BEGIN PROVIDED RECORDS
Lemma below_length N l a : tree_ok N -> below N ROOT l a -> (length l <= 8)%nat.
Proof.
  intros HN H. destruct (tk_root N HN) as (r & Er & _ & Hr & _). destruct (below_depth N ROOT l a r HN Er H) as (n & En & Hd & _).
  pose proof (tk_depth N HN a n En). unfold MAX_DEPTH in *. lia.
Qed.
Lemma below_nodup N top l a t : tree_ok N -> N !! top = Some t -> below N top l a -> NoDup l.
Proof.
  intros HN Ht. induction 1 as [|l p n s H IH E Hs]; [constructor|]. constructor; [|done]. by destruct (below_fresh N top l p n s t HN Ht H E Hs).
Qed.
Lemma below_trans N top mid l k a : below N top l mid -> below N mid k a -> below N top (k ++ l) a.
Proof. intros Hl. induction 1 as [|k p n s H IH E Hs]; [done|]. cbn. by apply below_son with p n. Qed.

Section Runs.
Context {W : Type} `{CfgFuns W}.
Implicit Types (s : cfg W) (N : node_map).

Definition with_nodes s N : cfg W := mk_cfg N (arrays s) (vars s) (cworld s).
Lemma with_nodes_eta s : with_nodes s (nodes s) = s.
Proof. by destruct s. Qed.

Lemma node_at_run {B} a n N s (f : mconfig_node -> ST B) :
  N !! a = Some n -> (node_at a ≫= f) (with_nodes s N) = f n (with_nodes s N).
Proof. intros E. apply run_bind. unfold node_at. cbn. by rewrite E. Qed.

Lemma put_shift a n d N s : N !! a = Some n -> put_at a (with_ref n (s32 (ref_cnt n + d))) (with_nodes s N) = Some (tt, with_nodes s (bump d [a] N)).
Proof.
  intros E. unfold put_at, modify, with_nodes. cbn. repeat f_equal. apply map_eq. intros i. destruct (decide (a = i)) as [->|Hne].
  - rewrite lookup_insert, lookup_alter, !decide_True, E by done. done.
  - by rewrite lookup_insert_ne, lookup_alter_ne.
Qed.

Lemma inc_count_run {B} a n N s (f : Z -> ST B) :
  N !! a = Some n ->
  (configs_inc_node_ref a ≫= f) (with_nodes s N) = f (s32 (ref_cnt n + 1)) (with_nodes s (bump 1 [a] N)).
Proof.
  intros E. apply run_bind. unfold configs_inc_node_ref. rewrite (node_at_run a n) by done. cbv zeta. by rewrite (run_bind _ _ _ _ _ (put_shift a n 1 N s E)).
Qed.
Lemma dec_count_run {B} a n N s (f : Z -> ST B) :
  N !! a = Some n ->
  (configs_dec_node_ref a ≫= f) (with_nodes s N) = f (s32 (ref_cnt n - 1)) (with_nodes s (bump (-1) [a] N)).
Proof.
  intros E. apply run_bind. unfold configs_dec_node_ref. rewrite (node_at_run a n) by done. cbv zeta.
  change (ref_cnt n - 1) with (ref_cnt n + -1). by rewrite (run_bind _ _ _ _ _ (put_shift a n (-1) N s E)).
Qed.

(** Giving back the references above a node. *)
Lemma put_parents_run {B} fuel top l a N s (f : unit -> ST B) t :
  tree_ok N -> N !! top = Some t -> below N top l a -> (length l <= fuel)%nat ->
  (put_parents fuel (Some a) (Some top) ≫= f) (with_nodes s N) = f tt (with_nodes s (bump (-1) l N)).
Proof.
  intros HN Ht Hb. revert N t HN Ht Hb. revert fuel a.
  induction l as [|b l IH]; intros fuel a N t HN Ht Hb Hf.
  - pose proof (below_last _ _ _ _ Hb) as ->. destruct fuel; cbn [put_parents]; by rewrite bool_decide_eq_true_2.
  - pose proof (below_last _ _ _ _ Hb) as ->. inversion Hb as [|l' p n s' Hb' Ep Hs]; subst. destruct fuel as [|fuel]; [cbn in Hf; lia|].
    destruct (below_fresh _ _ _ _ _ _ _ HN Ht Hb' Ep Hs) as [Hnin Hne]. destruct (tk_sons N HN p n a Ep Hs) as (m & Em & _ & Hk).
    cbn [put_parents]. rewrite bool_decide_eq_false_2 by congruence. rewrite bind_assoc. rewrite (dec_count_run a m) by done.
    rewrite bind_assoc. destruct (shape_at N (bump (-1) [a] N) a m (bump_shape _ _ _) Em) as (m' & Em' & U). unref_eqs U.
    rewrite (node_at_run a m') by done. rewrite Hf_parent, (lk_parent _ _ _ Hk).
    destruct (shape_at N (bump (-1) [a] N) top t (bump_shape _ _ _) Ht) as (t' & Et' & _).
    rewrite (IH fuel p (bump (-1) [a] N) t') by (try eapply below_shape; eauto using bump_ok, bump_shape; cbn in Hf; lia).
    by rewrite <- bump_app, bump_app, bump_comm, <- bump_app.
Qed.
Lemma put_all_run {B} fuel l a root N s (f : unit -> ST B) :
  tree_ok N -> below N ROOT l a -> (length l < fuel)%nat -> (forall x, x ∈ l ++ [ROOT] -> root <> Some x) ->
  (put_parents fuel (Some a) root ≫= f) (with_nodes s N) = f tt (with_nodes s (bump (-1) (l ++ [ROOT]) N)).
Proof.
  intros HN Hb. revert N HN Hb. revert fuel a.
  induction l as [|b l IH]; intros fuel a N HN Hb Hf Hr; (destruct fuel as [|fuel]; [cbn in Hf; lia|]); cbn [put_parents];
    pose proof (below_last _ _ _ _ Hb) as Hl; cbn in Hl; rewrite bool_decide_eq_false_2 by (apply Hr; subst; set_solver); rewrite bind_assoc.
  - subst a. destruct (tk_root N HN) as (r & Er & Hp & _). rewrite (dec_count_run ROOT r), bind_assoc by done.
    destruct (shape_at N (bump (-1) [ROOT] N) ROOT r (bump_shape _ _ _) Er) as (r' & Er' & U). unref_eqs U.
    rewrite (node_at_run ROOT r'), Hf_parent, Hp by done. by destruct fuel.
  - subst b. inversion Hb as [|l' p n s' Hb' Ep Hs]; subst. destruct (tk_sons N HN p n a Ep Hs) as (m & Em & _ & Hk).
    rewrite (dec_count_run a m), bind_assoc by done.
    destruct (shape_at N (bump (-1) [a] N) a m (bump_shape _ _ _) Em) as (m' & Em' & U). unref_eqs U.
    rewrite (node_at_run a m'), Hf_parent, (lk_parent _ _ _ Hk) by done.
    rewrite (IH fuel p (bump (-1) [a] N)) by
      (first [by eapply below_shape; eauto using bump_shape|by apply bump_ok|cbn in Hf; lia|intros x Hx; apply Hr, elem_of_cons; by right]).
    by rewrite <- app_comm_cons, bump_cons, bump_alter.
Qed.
END PROVIDED RECORDS
## WORK REQUEST
Stop after the line containing "Definition with_nodes s": print exactly the lines from the start of the entries above up to it, that line included.

## SOLVED EXERCISE
Lemma below_length N l a : tree_ok N -> below N ROOT l a -> (length l <= 8)%nat.
Proof.
  intros HN H. destruct (tk_root N HN) as (r & Er & _ & Hr & _). destruct (below_depth N ROOT l a r HN Er H) as (n & En & Hd & _).
  pose proof (tk_depth N HN a n En). unfold MAX_DEPTH in *. lia.
Qed.
Lemma below_nodup N top l a t : tree_ok N -> N !! top = Some t -> below N top l a -> NoDup l.
Proof.
  intros HN Ht. induction 1 as [|l p n s H IH E Hs]; [constructor|]. constructor; [|done]. by destruct (below_fresh N top l p n s t HN Ht H E Hs).
Qed.
Lemma below_trans N top mid l k a : below N top l mid -> below N mid k a -> below N top (k ++ l) a.
Proof. intros Hl. induction 1 as [|k p n s H IH E Hs]; [done|]. cbn. by apply below_son with p n. Qed.

Section Runs.
Context {W : Type} `{CfgFuns W}.
Implicit Types (s : cfg W) (N : node_map).

Definition with_nodes s N : cfg W := mk_cfg N (arrays s) (vars s) (cworld s).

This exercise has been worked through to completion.